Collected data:

(** On such text normalizeDocument is query unescaping, the white-space
    replacement and the trim. *)
Lemma normalizeDocument_untouched (T : Tables) (s : bytes) :
  forallb untouched s = true ->
  normalizeDocument T s
  = Trim trimCutset
      (ReplaceAllString whiteSpacesRegex
         (match QueryUnescape s with Some d => d | None => s end) (B " ")).
Proof.
  intros Hs. unfold normalizeDocument.
  assert (H : forallb (between 0 127) s = true
              /\ forallb (fun c => negb (is_upper c)) s = true
              /\ existsb (Ascii.eqb "\") s = false
              /\ existsb (Ascii.eqb "&") s = false).
  { induction s as [|c s IH]; [repeat split|].
    cbn [forallb existsb] in *. apply andb_true_iff in Hs as [Hc Hs].
    destruct (IH Hs) as (H1 & H2 & H3 & H4). rewrite H1, H2, H3, H4.
    unfold untouched, one_of in Hc. cbn [B list_ascii_of_string existsb] in Hc.
    rewrite (Ascii.eqb_sym "\" c), (Ascii.eqb_sym "&" c).
    destruct (between 0 127 c), (is_upper c), (Ascii.eqb c "\"),
      (Ascii.eqb c "&"); try discriminate Hc; repeat split. }
  destruct H as (H1 & H2 & H3 & H4).
  rewrite (ToLower_ascii_lower T s H1 H2), (convertHex_without_backslash s H3),
    (UnescapeString_without_ampersand T s H4).
  reflexivity.
Qed.

Lemma inert_untouched c : inert c = true -> untouched c = true.
Proof.
  unfold inert, untouched, one_of. cbn [B list_ascii_of_string existsb].
  destruct (between 0 127 c), (is_upper c), (Ascii.eqb c "\"),
    (Ascii.eqb c "&"); simpl; congruence.
Qed.

Lemma inert_plain c :
  inert c = true -> Ascii.eqb c "%" || Ascii.eqb c "+" = false.
Proof.
  unfold inert, one_of. cbn [B list_ascii_of_string existsb].
  destruct (between 0 127 c), (is_upper c), (Ascii.eqb c "\"),
    (Ascii.eqb c "&"), (Ascii.eqb c "%"), (Ascii.eqb c "+"); simpl; congruence.
Qed.

Lemma normalizeDocument_inert (T : Tables) (s : bytes) :
  forallb inert s = true ->
  normalizeDocument T s
  = Trim trimCutset (ReplaceAllString whiteSpacesRegex s (B " ")).
Proof.
  intros Hs. rewrite normalizeDocument_untouched.
  - rewrite QueryUnescape_plain; [reflexivity|].
    induction s as [|c s IH]; [reflexivity|].
    cbn [forallb existsb] in *. apply andb_true_iff in Hs as [Hc Hs].
    now rewrite (inert_plain c Hc), (IH Hs).
  - rewrite forallb_forall in *. intros c Hc. apply inert_untouched; auto.
Qed.

(** *** Greedy runs of one class *)

Lemma rep_greedy (p : ascii -> bool) (l : bytes) :
  forall fuel lo prev rest,
    forallb p l = true ->
    match rest with c :: _ => p c = false | [] => True end ->
    (lo <= length l)%nat -> (length l <= fuel)%nat ->
    rep (run (Chr p)) fuel lo None prev (l ++ rest) accept = Some rest.
Proof.
  induction l as [|c l IH]; intros fuel lo prev rest Hl Hrest Hlo Hfuel.
  - cbn [length] in Hlo. assert (lo = 0%nat) as -> by lia.
    cbn [app]. destruct fuel; cbn [rep Nat.eqb run]; [reflexivity|].
    destruct rest as [|c rest]; [reflexivity|]. now rewrite Hrest.
  - destruct fuel as [|fuel]; [cbn in Hfuel; lia|].
    cbn [forallb] in Hl. apply andb_true_iff in Hl as [Hc Hl].
    cbn [app rep run]. rewrite Hc.
    assert (Hlt : Nat.ltb (length (l ++ rest)) (length (c :: l ++ rest)) = true)
      by (apply Nat.ltb_lt; cbn; lia).
    rewrite Hlt. cbn [fmap option_fmap option_map].
    change (fun (prev0 : option ascii) (s0 : bytes) (k0 : cont) =>
              match s0 with
              | [] => None
              | c0 :: s' => if p c0 then k0 (Some c0) s' else None
              end) with (run (Chr p)).
    rewrite IH; try assumption; [reflexivity| |].
    + cbn in Hlo. lia.
    + cbn in Hfuel. lia.
Qed.

Lemma plus_greedy (p : ascii -> bool) (c : ascii) (l rest : bytes) prev :
  forallb p (c :: l) = true ->
  match rest with c :: _ => p c = false | [] => True end ->
  run (plus (Chr p)) prev ((c :: l) ++ rest) accept = Some rest.
Proof.
  intros Hl Hrest. unfold plus.
  change (run (Rep (Chr p) 1 None) prev ((c :: l) ++ rest) accept)
    with (rep (run (Chr p)) (length ((c :: l) ++ rest)) 1 None prev
            ((c :: l) ++ rest) accept).
  apply rep_greedy; try assumption; [cbn; lia|rewrite length_app; lia].
Qed.

Lemma plus_fails (p : ascii -> bool) (c : ascii) (s : bytes) prev k :
  p c = false -> run (plus (Chr p)) prev (c :: s) k = None.
Proof. intros Hc. unfold plus. cbn [run length rep Nat.eqb]. now rewrite Hc. Qed.

Lemma whiteSpaces_alt prev s k :
  run whiteSpacesRegex prev s k
  = match run (plus (Chr line_break)) prev s k with
    | Some r => Some r
    | None => run (plus (Chr is_space)) prev s k
    end.
Proof. reflexivity. Qed.

Lemma match_length (r : regex) prev (l rest : bytes) :
  run r prev (l ++ rest) accept = Some rest ->
  match_here r prev (l ++ rest) = Some (length l).
Proof.
  unfold match_here. fold accept. intros ->. f_equal.
  rewrite length_app. lia.
Qed.

(** A run of line breaks is one match, whatever white space follows it. *)
Lemma line_breaks_match prev c l rest :
  forallb line_break (c :: l) = true ->
  match rest with c :: _ => line_break c = false | [] => True end ->
  match_here whiteSpacesRegex prev ((c :: l) ++ rest) = Some (length (c :: l)).
Proof.
  intros Hl Hrest. apply match_length. rewrite whiteSpaces_alt.
  now rewrite plus_greedy.
Qed.

(** White space that does not start with a line break is one match up to
    the next byte that is no white space. *)
Lemma blanks_match prev c l rest :
  line_break c = false ->
  forallb is_space (c :: l) = true ->
  match rest with c :: _ => is_space c = false | [] => True end ->
  match_here whiteSpacesRegex prev ((c :: l) ++ rest) = Some (length (c :: l)).
Proof.
  intros Hc Hl Hrest. apply match_length. rewrite whiteSpaces_alt.
  cbn [app]. rewrite (plus_fails line_break c _ prev accept Hc).
  now apply (plus_greedy is_space c l rest).
Qed.

(** *** The replace loop over a concatenation *)

Lemma replace_skip (r : regex) (f : bytes -> bytes) (l rest : bytes) :
  forall prev,
    replace_from r f (length l) prev (l ++ rest)
    = replace_from r f 0 (advance prev l) rest.
Proof.
  induction l as [|c l IH]; intros prev; [reflexivity|].
  cbn [length app replace_from]. rewrite IH. reflexivity.
Qed.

* [WORK INSTRUCTIONS]:
Say how many lines of the data hold the string "congruence", with no other words in your reply.

* [YOUR SOLUTION]:
2